Reputation: 3031

Regex that captures backslash

I know there are backslash posts, but their suggestions do not work for me. I am trying to capture everything that come after SUBJECT: and up to COMPANY (see below).

I'm using this code. notice the double backslashes \. but my output for the regex stops at CHI Children because of the backslash in 'CHI Children\'s'. What do I do to deal with this backslash that doesn't want to be caught?
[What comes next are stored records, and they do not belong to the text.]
Lemma register_then_login_witness :
  @Mutation.login stub None
    (Some {| cred_email := "d@e.org"; cred_password := "secret" |})
    (snd (register (λ pw, "hash:" ++ pw) "u4" "Dave"
            (Some {| cred_email := "d@e.org"; cred_password := "secret" |})
            world0))
  = (Return {| anon := false; claim_email := Some "d@e.org";
               subject := "u4"; expiresIn := "7d" |},
     snd (register (λ pw, "hash:" ++ pw) "u4" "Dave"
            (Some {| cred_email := "d@e.org"; cred_password := "secret" |})
            world0)).
Proof.
  apply (@register_then_login stub (λ pw, "hash:" ++ pw) "u4" "Dave"
           {| cred_email := "d@e.org"; cred_password := "secret" |}
           "secret" world0).
  intros u Hu. apply list_elem_of_In in Hu. simpl in Hu.
  destruct Hu as [<-|[<-|[<-|[]]]]; discriminate.
Defined.

(** X3: registering without credentials and then logging in with the new
    identifier alone yields an anonymous token for the new user, without
    an email claim. *)
Theorem register_anonymous_then_login `{Externals}
    (bcrypt_hash : string → string) (oid name : string) (w : World) :
  oid ≠ "" →
  findById User.id oid (Users w) = None →
  let w' := snd (register bcrypt_hash oid name None w) in
  Mutation.login (Some oid) None w'
  = (Return {| anon := true; claim_email := None; subject := oid;
               expiresIn := "7d" |}, w').
Proof.
  intros Hoid Hfresh w'. subst w'.
  rewrite register_accepted; [|done].
  unfold Mutation.login. rewrite (truthy_nonempty _ Hoid). run.
  unfold findById in *. rewrite find_app_r; [|done]. simpl.
  by rewrite bool_decide_eq_true_2.
Qed.

Lemma register_anonymous_then_login_witness :
  @Mutation.login stub (Some "u4") None
    (snd (register (λ pw, "hash:" ++ pw) "u4" "Dave" None world0))
  = (Return {| anon := true; claim_email := None; subject := "u4";
               expiresIn := "7d" |},
     snd (register (λ pw, "hash:" ++ pw) "u4" "Dave" None world0)).
Proof.
  apply (@register_anonymous_then_login stub (λ pw, "hash:" ++ pw) "u4"
           "Dave" world0).
  - discriminate.
  - reflexivity.
Defined.

(** ** Mutation.login, continued *)

(** X4: a token is issued only for a stored user and only in two ways.
    Without credentials: the user has no (non-empty) email, and the token
    is anonymous and has no email claim. With credentials: the user has
    the email of the credentials and a stored hash that [bcrypt.compare]
    accepts for the password, and the token is not anonymous. The subject
    is the user's identifier, the lifetime "7d", and the store is not
    written. *)
Theorem login_token_sound `{Externals} (id : option string)
    (credentials : option Credentials) (w w' : World) (t : Token) :
  Mutation.login id credentials w = (Return t, w') →
  w' = w
  ∧ ∃ u, u ∈ Users w
         ∧ subject t = User.id u
         ∧ expiresIn t = "7d"
         ∧ match credentials with
           | None =>
               anon t = true ∧ claim_email t = None
               ∧ truthy (User.email u) = false
           | Some c =>
               anon t = false
               ∧ User.email u = Some (cred_email c)
               ∧ claim_email t = (if truthy (Some (cred_email c))
                                  then Some (cred_email c) else None)
               ∧ ∃ hash, User.password u = Some hash
                         ∧ bcrypt_compare (cred_password c) hash = true
           end.
Proof.
  unfold Mutation.login.
  destruct (negb (truthy id) && negb (bool_decide (is_Some credentials)));
    [by run|].
  assert (Htail : ∀ u, u ∈ Users w →
    (if truthy (User.email u) && negb (bool_decide (is_Some credentials))
     then fail (UserInputError "Email/password required to login")
     else
       anon ← match credentials with
              | Some c =>
                  valid ←
                    (if bool_decide (Some (cred_email c) = User.email u)
                     then match User.password u with
                          | Some hash =>
                              mret (bcrypt_compare (cred_password c) hash)
                          | None => fail IllegalArguments
                          end
                     else mret false);
                  if valid : bool then mret false
                  else fail (AuthenticationError "credentials don't match")
              | None => mret true
              end;
       mret {| anon := anon;
               claim_email := if truthy (cred_email <$> credentials)
                              then cred_email <$> credentials else None;
               subject := User.id u;
               expiresIn := "7d" |}) w = (Return t, w') →
    w' = w
    ∧ ∃ u, u ∈ Users w ∧ subject t = User.id u ∧ expiresIn t = "7d"
           ∧ match credentials with
             | None =>
                 anon t = true ∧ claim_email t = None
                 ∧ truthy (User.email u) = false
             | Some c =>
                 anon t = false
                 ∧ User.email u = Some (cred_email c)
                 ∧ claim_email t = (if truthy (Some (cred_email c))
                                    then Some (cred_email c) else None)
                 ∧ ∃ hash, User.password u = Some hash
                           ∧ bcrypt_compare (cred_password c) hash = true
             end).
  { intros u Hin. destruct credentials as [c|]; run.
    - rewrite andb_false_r.
      destruct (bool_decide (Some (cred_email c) = User.email u)) eqn:He;
        [|discriminate].
      apply bool_decide_eq_true in He.
      destruct (User.password u) as [hash|] eqn:Hp; [|discriminate]. simpl.
      destruct (bcrypt_compare (cred_password c) hash) eqn:Hc;
        [|discriminate].
      intros [= <- <-]. split; [done|]. exists u. simpl.
      repeat split; try done. by exists hash.
    - rewrite andb_true_r.
      destruct (truthy (User.email u)) eqn:He; [discriminate|].
      intros [= <- <-]. split; [done|]. exists u. by simpl. }
  unfold mbind at 1, resolver_bind at 1.
  destruct (truthy id).
  - unfold User_findById.
    destruct (findById User.id (default "" id) (Users w)) as [u|] eqn:Hu;
      [|discriminate].
    apply Htail. by apply findById_elem in Hu.
  - unfold User_findOne_email.
    destruct (List.find _ (Users w)) as [u|] eqn:Hu; [|discriminate].
    apply Htail. apply find_some in Hu as [Hu _]. by apply list_elem_of_In.
Qed.

Lemma login_token_sound_witness :
  ∃ u, u ∈ Users world0 ∧ "u1" = User.id u
       ∧ User.email u = Some "a@b.com"
       ∧ ∃ hash, User.password u = Some hash
                 ∧ @bcrypt_compare stub "right" hash = true.
Proof.
  destruct (@login_token_sound stub (Some "u1")
              (Some {| cred_email := "a@b.com"; cred_password := "right" |})
              world0 world0
              {| anon := false; claim_email := Some "a@b.com";
                 subject := "u1"; expiresIn := "7d" |} eq_refl)
    as (_ & u & Hu & Hs & _ & _ & He & _ & Hh).
  exists u. repeat split; assumption.
Defined.

(** X5: logging in with an identifier alone is refused, with "Email/
    password required to login", for a user that has a (non-empty) email:
    the identifier of a registered user is not enough. *)
Theorem login_by_id_refused_for_registered `{Externals} (i : string)
    (u : User.doc) (w : World) :
  i ≠ "" →
  findById User.id i (Users w) = Some u →
  truthy (User.email u) = true →
  Mutation.login (Some i) None w
  = (Abort (UserInputError "Email/password required to login"), w).
Proof.
  intros Hi Hu He. unfold Mutation.login.
  rewrite (truthy_nonempty _ Hi). run. by rewrite Hu, He.
Qed.

Lemma login_by_id_refused_for_registered_witness :
  @Mutation.login stub (Some "u1") None world0
  = (Abort (UserInputError "Email/password required to login"), world0).
Proof.
  apply (@login_by_id_refused_for_registered stub "u1" alice world0).
  - discriminate.
  - reflexivity.
  - reflexivity.
Defined.

(** ** Requests that fail *)

(** X6: a mutation served for a resolved caller (the context holds a user
    document; [register] needs none) that ends with an error object or an
    exception leaves the store and the publish log exactly as they were:
    for such a caller all checks come before the first write. [login]
    never writes at all. *)
Theorem failed_request_leaves_no_trace `{Externals} `{LandmarkSchema} :
  (∀ bcrypt_hash oid name credentials,
     leaves_no_trace (register bcrypt_hash oid name credentials))
  ∧ (∀ code oid beacon user,
       leaves_no_trace (Mutation.createBeacon code oid beacon user))
  ∧ (∀ shortcode user, leaves_no_trace (Mutation.joinBeacon shortcode user))
  ∧ (∀ id location user,
       leaves_no_trace (Mutation.updateBeaconLocation id location user))
  ∧ (∀ id location user,
       leaves_no_trace (Mutation.updateUserLocation id location user))
  ∧ (∀ beaconID newLeaderID user,
       leaves_no_trace (Mutation.changeLeader beaconID newLeaderID user))
  ∧ (∀ oid landmark beaconID user s e s',
       createLandmark oid landmark beaconID user s = (Abort e, s') → s' = s)
  ∧ (∀ id credentials w, snd (Mutation.login id credentials w) = w).
Proof.
  unfold leaves_no_trace. repeat split.
  - intros h oid name credentials w e w'. unfold register. run.
    destruct credentials as [c|]; simpl.
    + destruct (bool_decide _); [by intros [= _ <-]|discriminate].
    + discriminate.
  - intros code oid beacon user w e w'. unfold Mutation.createBeacon.
    destruct (new_Beacon oid _); run; [discriminate|by intros [= _ <-]].
  - intros shortcode user w e w'. unfold Mutation.joinBeacon. run.
    destruct (List.find _ (Beacons w)) as [b|]; [|by intros [= _ <-]].
    rewrite includes_document. discriminate.
  - intros id location user w e w'. unfold Mutation.updateBeaconLocation. run.
    destruct (findById Beacon.id id (Beacons w)) as [b|];
      [|by intros [= _ <-]].
    destruct (findById User.id (Beacon.leader b) (Users w)) as [l|];
      [|by intros [= _ <-]].
    destruct (bool_decide _); [by intros [= _ <-]|discriminate].
  - intros id location user w e w'. unfold Mutation.updateUserLocation. run.
    destruct (findById Beacon.id id (Beacons w)) as [b|];
      [discriminate|by intros [= _ <-]].
  - intros beaconID newLeaderID user w e w'. unfold Mutation.changeLeader. run.
    destruct (findById Beacon.id beaconID (Beacons w)) as [b|];
      [|by intros [= _ <-]].
    destruct (bool_decide _); [by intros [= _ <-]|discriminate].
  - intros oid landmark beaconID user s e s'. unfold createLandmark.
    destruct (findById Beacon.id beaconID (Beacons (world s))) as [b|];
      [|by intros [= _ <-]].
    destruct (negb _ && _); [by intros [= _ <-]|].
    destruct (new_Landmark oid _); [discriminate|by intros [= _ <-]].
  - intros id credentials w. unfold Mutation.login.
    destruct (negb (truthy id) && _); [done|].
    unfold mbind at 1, resolver_bind at 1.
    assert (Htail : ∀ found : option User.doc,
      snd (match found with
           | Some user =>
               if truthy (User.email user)
                  && negb (bool_decide (is_Some credentials))
               then fail (UserInputError "Email/password required to login")
               else
                 anon ← match credentials with
                        | Some c =>
                            valid ←
                              (if bool_decide
                                    (Some (cred_email c) = User.email user)
                               then match User.password user with
                                    | Some hash =>
                                        mret (bcrypt_compare
                                                (cred_password c) hash)
                                    | None => fail IllegalArguments
                                    end
                               else mret false);
                            if valid : bool then mret false
                            else fail (AuthenticationError
                                         "credentials don't match")
                        | None => mret true
                        end;
                 mret {| anon := anon;
                         claim_email :=
                           if truthy (cred_email <$> credentials)
                           then cred_email <$> credentials else None;
                         subject := User.id user;
                         expiresIn := "7d" |}
           | None => fail (Error "User not found.")
           end w) = w).
    { intros [u|]; [|done].
      destruct (truthy (User.email u) && _); [done|]. run.
      destruct credentials as [c|]; simpl; [|done].
      destruct (bool_decide _); simpl; [|done].
      destruct (User.password u); simpl; [|done].
      by destruct (bcrypt_compare _ _). }
    destruct (truthy id); apply Htail.
Qed.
indextext = re.findall(r'SUBJECT:\s+[A-Z\s\(\w+\%\)\;\&\:\-\,\/\\]+', udoc2)[0]
indextext = re.sub(r'\r\n','\n', indextext)

UPDATE: The reason I can't pre-specify 'COMPANY:' is because each document has a different word. Sometimes company doesn't exist. I would be forced to hard code dozens of exceptions.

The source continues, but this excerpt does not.